- Task statement -
Output, word for word, the lines of this listing that fall between the line with "if bool_decide (host" and the line with "None ∧ ParseIP", counting both of those lines, and no others.

- Material supplied -
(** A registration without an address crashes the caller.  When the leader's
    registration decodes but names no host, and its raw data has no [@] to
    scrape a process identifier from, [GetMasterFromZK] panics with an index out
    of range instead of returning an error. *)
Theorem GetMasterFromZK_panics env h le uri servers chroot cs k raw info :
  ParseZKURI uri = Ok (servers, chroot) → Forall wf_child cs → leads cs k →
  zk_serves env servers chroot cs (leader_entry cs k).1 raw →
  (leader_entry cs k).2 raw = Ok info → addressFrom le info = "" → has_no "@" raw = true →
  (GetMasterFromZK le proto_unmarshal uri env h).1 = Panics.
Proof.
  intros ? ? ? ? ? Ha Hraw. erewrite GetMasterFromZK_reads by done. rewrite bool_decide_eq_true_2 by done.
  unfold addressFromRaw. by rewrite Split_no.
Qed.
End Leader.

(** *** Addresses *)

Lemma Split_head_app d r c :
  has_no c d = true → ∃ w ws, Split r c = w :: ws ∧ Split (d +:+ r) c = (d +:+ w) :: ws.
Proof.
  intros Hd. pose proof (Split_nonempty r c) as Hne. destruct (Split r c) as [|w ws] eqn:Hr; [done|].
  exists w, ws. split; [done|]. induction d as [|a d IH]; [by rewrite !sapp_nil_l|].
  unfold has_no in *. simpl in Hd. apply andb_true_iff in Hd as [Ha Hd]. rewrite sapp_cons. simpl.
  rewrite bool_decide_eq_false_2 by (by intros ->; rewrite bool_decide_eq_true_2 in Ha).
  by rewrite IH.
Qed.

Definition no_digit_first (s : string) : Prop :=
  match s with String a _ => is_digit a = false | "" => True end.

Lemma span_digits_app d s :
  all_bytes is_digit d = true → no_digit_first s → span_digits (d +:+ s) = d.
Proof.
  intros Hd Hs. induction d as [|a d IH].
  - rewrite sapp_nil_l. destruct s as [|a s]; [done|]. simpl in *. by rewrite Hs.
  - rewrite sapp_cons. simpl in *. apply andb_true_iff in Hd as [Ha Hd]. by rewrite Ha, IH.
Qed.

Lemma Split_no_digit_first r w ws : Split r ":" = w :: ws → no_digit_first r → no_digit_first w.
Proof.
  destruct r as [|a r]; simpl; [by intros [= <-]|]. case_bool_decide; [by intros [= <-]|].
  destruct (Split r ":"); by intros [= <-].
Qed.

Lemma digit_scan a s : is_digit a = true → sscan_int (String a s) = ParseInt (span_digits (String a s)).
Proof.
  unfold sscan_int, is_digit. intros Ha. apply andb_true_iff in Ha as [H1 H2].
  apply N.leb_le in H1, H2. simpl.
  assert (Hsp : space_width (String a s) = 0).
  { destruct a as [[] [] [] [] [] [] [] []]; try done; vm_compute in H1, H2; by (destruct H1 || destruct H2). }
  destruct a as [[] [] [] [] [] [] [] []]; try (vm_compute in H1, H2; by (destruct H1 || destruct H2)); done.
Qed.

==

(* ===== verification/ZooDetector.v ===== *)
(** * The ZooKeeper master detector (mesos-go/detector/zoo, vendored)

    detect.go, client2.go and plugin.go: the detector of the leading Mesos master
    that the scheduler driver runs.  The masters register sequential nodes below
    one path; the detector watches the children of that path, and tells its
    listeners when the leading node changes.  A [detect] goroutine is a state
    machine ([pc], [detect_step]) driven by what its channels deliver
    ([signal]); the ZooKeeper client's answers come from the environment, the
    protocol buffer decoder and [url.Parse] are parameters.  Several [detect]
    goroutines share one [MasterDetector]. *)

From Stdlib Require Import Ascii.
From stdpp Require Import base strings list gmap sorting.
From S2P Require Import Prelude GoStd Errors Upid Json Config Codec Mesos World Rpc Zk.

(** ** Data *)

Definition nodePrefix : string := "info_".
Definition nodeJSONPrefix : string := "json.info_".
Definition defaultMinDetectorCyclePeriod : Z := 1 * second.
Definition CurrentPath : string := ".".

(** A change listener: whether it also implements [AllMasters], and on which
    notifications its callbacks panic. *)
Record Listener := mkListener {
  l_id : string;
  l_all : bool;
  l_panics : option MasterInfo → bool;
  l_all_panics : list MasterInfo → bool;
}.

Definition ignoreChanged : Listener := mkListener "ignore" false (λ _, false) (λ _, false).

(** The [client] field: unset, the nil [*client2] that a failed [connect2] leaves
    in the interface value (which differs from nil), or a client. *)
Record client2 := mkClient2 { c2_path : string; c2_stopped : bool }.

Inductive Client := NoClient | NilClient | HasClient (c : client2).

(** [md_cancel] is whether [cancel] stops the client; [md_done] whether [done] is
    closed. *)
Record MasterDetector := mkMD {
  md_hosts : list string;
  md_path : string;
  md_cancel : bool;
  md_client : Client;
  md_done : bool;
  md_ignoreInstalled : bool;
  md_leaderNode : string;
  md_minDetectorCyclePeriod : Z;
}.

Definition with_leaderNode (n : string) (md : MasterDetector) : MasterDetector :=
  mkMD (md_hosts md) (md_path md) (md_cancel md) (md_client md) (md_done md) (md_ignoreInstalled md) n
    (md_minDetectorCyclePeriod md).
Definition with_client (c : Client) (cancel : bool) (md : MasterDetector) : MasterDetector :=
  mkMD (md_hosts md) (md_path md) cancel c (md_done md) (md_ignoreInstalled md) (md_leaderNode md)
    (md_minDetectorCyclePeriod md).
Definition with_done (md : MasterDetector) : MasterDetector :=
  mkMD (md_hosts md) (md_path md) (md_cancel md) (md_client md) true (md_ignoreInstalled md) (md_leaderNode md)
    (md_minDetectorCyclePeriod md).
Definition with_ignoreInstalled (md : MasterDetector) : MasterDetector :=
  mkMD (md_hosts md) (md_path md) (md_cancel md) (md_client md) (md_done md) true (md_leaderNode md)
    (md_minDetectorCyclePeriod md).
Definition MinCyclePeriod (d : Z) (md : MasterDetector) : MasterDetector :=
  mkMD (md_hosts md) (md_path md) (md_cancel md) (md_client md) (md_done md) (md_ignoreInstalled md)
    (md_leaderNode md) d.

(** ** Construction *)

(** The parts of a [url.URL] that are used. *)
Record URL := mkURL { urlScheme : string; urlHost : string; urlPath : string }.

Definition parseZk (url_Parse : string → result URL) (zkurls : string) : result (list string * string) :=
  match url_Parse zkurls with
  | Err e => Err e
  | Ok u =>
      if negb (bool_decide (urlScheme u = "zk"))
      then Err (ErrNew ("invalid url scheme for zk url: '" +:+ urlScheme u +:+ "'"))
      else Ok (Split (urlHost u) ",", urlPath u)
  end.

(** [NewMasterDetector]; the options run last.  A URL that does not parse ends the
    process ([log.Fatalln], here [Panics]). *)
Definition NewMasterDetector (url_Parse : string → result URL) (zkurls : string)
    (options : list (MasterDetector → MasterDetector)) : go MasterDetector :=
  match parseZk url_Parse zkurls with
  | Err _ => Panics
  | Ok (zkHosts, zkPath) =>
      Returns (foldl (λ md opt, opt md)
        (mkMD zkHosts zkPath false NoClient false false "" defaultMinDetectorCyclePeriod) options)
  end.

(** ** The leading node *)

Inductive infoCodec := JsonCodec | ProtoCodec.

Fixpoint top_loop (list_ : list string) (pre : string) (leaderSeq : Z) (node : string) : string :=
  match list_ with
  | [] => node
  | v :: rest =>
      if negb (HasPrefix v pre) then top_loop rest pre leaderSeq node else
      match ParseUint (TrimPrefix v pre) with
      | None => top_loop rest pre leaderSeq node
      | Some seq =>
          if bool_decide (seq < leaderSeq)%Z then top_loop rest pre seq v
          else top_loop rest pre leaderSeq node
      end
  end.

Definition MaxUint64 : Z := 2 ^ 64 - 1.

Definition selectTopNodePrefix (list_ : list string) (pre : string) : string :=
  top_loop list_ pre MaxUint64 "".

---

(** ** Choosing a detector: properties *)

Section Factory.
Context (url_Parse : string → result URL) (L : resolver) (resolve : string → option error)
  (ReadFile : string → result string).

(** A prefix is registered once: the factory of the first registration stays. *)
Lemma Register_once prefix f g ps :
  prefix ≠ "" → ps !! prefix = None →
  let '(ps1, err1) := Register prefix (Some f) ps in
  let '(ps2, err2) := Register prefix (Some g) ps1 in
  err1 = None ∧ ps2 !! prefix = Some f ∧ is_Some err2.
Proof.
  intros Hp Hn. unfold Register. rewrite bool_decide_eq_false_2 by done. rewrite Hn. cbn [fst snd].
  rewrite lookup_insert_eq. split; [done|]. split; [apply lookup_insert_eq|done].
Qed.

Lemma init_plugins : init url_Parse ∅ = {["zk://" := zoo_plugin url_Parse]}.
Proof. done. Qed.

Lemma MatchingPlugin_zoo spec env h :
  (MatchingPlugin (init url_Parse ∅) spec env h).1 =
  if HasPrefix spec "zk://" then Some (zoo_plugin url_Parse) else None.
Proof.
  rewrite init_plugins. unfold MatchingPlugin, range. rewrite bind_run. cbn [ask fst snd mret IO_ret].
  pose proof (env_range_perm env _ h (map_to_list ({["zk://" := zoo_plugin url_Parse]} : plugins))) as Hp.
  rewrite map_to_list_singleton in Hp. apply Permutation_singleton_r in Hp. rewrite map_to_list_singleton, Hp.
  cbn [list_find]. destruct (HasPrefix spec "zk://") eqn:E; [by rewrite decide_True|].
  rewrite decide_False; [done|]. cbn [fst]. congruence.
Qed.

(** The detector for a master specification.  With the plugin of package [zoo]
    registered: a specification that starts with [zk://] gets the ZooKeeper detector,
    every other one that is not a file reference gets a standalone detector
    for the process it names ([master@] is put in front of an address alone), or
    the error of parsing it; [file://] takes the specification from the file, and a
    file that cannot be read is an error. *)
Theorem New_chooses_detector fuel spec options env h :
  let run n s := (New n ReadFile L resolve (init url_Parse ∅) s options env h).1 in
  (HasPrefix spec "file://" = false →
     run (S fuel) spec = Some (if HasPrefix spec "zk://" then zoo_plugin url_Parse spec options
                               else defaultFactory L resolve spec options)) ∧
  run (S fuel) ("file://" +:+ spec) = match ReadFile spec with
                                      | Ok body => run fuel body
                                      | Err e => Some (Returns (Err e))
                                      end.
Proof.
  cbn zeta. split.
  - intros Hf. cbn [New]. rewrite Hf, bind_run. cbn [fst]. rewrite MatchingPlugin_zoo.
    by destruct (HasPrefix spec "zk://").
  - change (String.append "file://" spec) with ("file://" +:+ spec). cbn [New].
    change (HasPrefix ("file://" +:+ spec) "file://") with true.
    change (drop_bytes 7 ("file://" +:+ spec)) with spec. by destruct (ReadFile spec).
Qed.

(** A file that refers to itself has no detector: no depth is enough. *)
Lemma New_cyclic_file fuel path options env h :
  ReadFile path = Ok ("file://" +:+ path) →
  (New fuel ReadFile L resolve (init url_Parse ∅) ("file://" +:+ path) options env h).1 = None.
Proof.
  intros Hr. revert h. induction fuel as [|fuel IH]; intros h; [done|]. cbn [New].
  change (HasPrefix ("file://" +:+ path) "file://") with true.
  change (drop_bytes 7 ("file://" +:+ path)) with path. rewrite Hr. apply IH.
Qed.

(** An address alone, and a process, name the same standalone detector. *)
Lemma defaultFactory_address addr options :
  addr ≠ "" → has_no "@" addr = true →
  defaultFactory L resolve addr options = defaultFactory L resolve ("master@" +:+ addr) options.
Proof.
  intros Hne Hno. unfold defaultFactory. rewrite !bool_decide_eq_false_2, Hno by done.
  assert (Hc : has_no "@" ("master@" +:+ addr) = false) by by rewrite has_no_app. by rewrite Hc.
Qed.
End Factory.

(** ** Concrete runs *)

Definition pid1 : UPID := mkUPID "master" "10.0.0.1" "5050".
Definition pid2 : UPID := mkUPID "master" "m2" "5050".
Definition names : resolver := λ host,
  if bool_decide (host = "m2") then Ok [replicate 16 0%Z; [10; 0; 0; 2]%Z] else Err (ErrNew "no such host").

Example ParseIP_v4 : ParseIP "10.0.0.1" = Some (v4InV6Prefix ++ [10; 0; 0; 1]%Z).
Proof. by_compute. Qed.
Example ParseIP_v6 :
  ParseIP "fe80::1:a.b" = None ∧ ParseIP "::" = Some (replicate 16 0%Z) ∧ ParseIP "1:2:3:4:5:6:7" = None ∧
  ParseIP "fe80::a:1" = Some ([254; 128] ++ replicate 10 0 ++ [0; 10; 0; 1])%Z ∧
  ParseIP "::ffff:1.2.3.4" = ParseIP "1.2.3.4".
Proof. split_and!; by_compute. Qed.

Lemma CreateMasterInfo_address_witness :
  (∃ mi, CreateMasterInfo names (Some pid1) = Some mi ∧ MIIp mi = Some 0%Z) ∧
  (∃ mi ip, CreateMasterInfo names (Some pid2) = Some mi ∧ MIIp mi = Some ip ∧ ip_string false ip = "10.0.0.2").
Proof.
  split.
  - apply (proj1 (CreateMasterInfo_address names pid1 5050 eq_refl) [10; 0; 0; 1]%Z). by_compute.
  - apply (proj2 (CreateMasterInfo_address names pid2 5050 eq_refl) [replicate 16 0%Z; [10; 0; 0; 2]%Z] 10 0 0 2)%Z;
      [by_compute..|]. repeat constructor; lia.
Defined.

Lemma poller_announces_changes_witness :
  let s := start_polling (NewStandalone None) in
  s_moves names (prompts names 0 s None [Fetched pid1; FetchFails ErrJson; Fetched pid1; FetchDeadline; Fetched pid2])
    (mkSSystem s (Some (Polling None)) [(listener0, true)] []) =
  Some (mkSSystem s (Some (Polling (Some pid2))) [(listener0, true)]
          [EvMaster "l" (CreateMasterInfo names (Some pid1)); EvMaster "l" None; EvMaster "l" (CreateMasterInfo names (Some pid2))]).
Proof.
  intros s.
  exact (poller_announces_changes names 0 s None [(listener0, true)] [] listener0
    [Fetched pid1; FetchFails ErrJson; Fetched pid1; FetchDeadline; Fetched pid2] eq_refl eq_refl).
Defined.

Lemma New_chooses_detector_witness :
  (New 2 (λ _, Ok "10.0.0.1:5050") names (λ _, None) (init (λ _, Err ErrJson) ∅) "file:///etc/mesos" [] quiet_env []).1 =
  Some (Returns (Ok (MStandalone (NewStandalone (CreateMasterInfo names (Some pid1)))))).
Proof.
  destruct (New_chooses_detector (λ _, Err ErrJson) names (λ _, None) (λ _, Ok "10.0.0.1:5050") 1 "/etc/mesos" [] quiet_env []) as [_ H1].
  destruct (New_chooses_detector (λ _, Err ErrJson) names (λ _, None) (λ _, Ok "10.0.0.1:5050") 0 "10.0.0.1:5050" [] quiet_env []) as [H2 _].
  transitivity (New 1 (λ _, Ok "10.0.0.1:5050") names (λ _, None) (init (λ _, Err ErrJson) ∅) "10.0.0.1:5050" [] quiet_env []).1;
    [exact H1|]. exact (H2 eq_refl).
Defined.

- Exercise solution -
  if bool_decide (host = "m2") then Ok [replicate 16 0%Z; [10; 0; 0; 2]%Z] else Err (ErrNew "no such host").

Example ParseIP_v4 : ParseIP "10.0.0.1" = Some (v4InV6Prefix ++ [10; 0; 0; 1]%Z).
Proof. by_compute. Qed.
Example ParseIP_v6 :
  ParseIP "fe80::1:a.b" = None ∧ ParseIP "::" = Some (replicate 16 0%Z) ∧ ParseIP "1:2:3:4:5:6:7" = None ∧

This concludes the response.